[openssl-dev] [openssl.org #3851] bug report; error:1408F119:SSL routines:SSL3_GET_RECORD:decryption failed or bad record mac

Tue May 19 14:52:30 UTC 2015

Saw this one after responding to the later one.....

I have already tried using gcc instead cc to rule out compiler bug but only on server program. I will install openssl using gcc and dropping optimization. Will also verify that server/client programs are not optimized.

Thanks

Shailender

-----Original Message-----
From: Andy Polyakov via RT [mailto:rt at openssl.org] 
Sent: Tuesday, May 19, 2015 4:13 AM
To: Gola, Shailender K
Cc: openssl-dev at openssl.org
Subject: Re: [openssl-dev] [openssl.org #3851] bug report; error:1408F119:SSL routines:SSL3_GET_RECORD:decryption failed or bad record mac

> Thanks for the timely response... below is version we are using. I 
> also must point out that we are currently using 0.9.8g for several 
> years, I tried to upgrade to .9.8zf, and several 1.0.x versions and 
> had the same error. The "./Configure solaris-x86-cc" was used to 
> install openssl.

But the question was about SPARC... Anyway. Once again, 1st question in situation like that is if we are dealing with compiler bug. To answer it you should drop optimization level and see if problem persists.

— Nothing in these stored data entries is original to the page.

(** * RacingCar: the step/reset environment of the radio-controlled car

    A shallow embedding of [environment/racing_car.py]: the signal scaler
    [scale_range], the actuation driver [_update_pwm], the interrupt handler
    [_interrupt_handle] and the episode controller [reset] / [step] /
    [close], followed by the properties of the design document that concern
    them.

    Numbers.  The program is read as Python 3 ([/] is true division).  Its
    numbers are Python ints and IEEE doubles; they are modelled here as exact
    rationals ([Q]), so every arithmetic operation is the exact one and the
    rounding of doubles is outside the model.  Equalities between computed
    numbers are therefore stated with [==] ([Qeq]).  A division whose divisor
    is zero raises, as it does on Python's own numbers; no division of the
    program itself has such a divisor.  The scaler alone is also given on
    doubles ([scale_range_double]), to show where rounding decides one of
    its properties and where it does not.

    Effects.  A method is a computation in the monad [M]: it receives the
    object, returns a value or raises, and hands back the object as it has
    left it.  The two devices (pigpio and the camera) are part of the object:
    pigpio as the list of calls it has received, the camera as the frames it
    delivers. *)

From Stdlib Require Import PrimFloat.
From Stdlib Require Import ZArith QArith Qminmax Qabs Qfield Lqa Lia Bool List String.
Import ListNotations.

Local Open Scope Z_scope.
Local Open Scope Q_scope.

(** ** Exceptions and outcomes *)

Inductive exn : Type :=
| AssertionError (msg : string)
| ZeroDivisionError
| ValueError
| AttributeError.

Inductive outcome (A : Type) : Type :=
| Return (a : A)
| Raise (e : exn).

Arguments Return {A} a.
Arguments Raise {A} e.

(** Python's [x / y] on numbers. *)
Definition truediv (x y : Q) : outcome Q :=
  if Qeq_bool y 0 then Raise ZeroDivisionError else Return (x / y).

> Also below is 0.9.8g version which is in use currently.
> 
> This is the version with issue (also 0.9.8zf and several 1.0.x has 
> same errors)
> 
> /home/v316509/ssl/openssl-1.0.2a/apps>./openssl version -a OpenSSL 
> 1.0.2a 19 Mar 2015 built on: reproducible build, date unspecified
> platform: solaris-sparcv9-cc
> options:  bn(64,32) rc4(ptr,char) des(ptr,risc1,16,long) idea(int) 
> blowfish(ptr)
> compiler: cc -I. -I.. -I../include  -DOPENSSL_THREADS -D_REENTRANT 
> -DDSO_DLFCN -DHAVE_DLFCN_H -xtarget=ultra -xarch=v8plus -xO5 
> -xstrconst -xdepend -Xa -DB_ENDIAN -DBN_DIV2W -DOPENSSL_BN_ASM_MONT 
> -DOPENSSL_BN_ASM_GF2m -DSHA1_ASM -DSHA256_ASM -DSHA512_ASM -DMD5_ASM 
> -DAES_ASM -DGHASH_ASM
> OPENSSLDIR: "/usr/local/ssl"
> /home/v316509/ssl/openssl-1.0.2a/apps>
> 
> 
> This is the version in use with no issues :
> 
> /home/v336761/openssl/openssl-0.9.8g/apps>./openssl version -a OpenSSL 
> 0.9.8g 19 Oct 2007 built on: Mon May 18 18:14:46 EDT 2015
> platform: solaris-x86-cc
> options: bn(64,32) md2(int) rc4(ptr,char) des(ptr,cisc,16,long) 
> idea(int) blowfish(ptr)
> compiler: cc -DOPENSSL_THREADS -D_REENTRANT -DDSO_DLFCN -DHAVE_DLFCN_H 
> -fast -O -Xa
> OPENSSLDIR: "/home/v336761/openssl/openssl-0.9.8g"

Objective also is to pinpoint the problem to specific algorithm on specific platform. Mentioning two distinct platforms running different versions, like SPARC running 1.0.2 and x86 0.9.8g, does not make things clearer. You have to present evidence that directly supports given assumption, i.e. that 1.0.2 fails on SPARC. As for identifying algorithm. You can do so by playing with -cipher option to openssl s_client. Well, one can specify it even with s_server, but s_client is more practical for obvious reasons.